**TRY IT**
Check every line of the entries for the string "left" and return the ones that contain it.

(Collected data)
---*---
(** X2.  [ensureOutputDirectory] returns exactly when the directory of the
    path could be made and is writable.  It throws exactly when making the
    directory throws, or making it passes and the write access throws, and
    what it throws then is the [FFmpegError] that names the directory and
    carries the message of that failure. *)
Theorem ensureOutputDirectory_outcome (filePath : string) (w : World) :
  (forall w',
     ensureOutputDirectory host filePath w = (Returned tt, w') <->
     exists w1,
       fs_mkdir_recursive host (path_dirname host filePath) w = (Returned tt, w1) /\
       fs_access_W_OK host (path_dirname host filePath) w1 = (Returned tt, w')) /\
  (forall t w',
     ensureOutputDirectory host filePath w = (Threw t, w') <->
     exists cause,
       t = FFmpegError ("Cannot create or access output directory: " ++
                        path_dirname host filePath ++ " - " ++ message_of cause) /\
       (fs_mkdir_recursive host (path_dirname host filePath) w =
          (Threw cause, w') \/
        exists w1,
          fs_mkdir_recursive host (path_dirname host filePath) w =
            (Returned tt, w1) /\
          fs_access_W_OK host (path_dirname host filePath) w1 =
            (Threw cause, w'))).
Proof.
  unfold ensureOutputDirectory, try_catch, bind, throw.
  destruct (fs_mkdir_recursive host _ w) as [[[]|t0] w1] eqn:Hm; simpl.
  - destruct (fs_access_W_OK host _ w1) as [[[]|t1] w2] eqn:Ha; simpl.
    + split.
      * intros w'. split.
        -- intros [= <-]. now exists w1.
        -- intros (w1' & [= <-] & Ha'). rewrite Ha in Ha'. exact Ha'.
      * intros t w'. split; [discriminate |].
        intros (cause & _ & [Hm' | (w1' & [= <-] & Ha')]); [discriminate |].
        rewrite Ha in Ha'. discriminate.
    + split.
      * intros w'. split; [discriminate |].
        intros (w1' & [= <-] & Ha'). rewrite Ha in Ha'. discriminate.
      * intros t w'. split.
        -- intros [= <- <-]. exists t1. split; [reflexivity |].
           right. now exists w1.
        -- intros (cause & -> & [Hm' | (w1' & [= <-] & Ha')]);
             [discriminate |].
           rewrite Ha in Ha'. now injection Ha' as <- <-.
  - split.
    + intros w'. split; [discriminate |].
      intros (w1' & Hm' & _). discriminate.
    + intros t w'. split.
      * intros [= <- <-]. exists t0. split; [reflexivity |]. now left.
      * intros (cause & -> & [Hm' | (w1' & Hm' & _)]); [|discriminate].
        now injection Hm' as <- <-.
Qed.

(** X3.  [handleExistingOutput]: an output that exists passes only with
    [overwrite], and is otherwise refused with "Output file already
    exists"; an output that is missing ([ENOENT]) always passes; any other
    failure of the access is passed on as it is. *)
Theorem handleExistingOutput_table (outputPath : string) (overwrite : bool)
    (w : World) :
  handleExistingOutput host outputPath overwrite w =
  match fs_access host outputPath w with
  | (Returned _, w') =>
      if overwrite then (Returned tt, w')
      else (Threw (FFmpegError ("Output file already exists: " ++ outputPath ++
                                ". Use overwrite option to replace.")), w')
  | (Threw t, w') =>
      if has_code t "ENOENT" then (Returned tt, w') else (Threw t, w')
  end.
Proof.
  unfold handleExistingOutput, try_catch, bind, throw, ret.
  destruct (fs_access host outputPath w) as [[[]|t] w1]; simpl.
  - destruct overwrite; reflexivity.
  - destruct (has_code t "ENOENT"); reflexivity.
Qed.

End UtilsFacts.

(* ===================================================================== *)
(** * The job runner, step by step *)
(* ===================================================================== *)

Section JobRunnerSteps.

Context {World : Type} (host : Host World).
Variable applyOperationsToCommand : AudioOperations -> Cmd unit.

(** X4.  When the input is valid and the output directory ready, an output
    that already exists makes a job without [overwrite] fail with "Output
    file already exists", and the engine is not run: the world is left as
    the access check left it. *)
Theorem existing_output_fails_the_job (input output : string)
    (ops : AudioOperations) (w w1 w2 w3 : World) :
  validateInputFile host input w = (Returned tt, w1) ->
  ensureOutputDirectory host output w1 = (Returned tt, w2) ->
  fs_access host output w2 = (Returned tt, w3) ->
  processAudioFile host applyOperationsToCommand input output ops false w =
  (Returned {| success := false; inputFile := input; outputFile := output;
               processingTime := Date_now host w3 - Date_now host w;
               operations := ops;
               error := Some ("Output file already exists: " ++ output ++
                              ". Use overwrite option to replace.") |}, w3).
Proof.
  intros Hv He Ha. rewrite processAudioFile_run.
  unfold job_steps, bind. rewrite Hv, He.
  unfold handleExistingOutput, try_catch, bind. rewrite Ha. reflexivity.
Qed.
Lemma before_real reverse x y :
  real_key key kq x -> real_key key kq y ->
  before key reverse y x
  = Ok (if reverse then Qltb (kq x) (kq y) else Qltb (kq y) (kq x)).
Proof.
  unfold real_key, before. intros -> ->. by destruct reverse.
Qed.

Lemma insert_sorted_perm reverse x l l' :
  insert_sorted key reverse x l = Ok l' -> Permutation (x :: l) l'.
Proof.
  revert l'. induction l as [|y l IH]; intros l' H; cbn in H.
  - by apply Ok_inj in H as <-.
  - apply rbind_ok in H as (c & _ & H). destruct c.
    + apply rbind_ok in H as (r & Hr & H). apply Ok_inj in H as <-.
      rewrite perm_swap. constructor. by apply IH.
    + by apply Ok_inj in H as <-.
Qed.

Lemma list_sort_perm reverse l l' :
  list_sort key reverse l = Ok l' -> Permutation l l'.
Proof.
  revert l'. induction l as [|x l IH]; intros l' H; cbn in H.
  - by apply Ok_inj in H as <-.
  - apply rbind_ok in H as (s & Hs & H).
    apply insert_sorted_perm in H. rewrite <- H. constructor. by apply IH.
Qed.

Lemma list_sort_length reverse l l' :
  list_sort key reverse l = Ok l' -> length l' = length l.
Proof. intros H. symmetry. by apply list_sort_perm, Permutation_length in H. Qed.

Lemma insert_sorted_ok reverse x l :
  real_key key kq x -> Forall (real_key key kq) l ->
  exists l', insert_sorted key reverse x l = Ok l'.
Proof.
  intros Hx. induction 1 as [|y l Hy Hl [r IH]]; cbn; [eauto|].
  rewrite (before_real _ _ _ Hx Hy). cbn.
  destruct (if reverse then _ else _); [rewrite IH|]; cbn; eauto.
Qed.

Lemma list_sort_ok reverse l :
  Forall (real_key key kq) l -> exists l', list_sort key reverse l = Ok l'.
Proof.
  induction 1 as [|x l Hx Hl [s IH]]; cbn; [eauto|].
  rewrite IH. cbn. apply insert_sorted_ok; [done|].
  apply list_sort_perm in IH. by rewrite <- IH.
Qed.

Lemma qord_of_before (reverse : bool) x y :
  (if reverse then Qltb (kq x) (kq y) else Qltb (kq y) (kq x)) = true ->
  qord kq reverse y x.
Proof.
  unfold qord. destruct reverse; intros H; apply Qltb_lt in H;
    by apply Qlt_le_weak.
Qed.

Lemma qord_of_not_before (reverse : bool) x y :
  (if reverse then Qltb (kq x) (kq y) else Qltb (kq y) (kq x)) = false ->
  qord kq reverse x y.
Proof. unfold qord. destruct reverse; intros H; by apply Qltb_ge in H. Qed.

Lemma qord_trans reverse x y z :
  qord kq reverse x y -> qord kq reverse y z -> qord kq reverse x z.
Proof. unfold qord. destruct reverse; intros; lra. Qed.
---*---
**SOLUTION BELOW**
      * intros [= <- <-]. exists t0. split; [reflexivity |]. now left.
    file already exists", and the engine is not run: the world is left as
    the access check left it. *)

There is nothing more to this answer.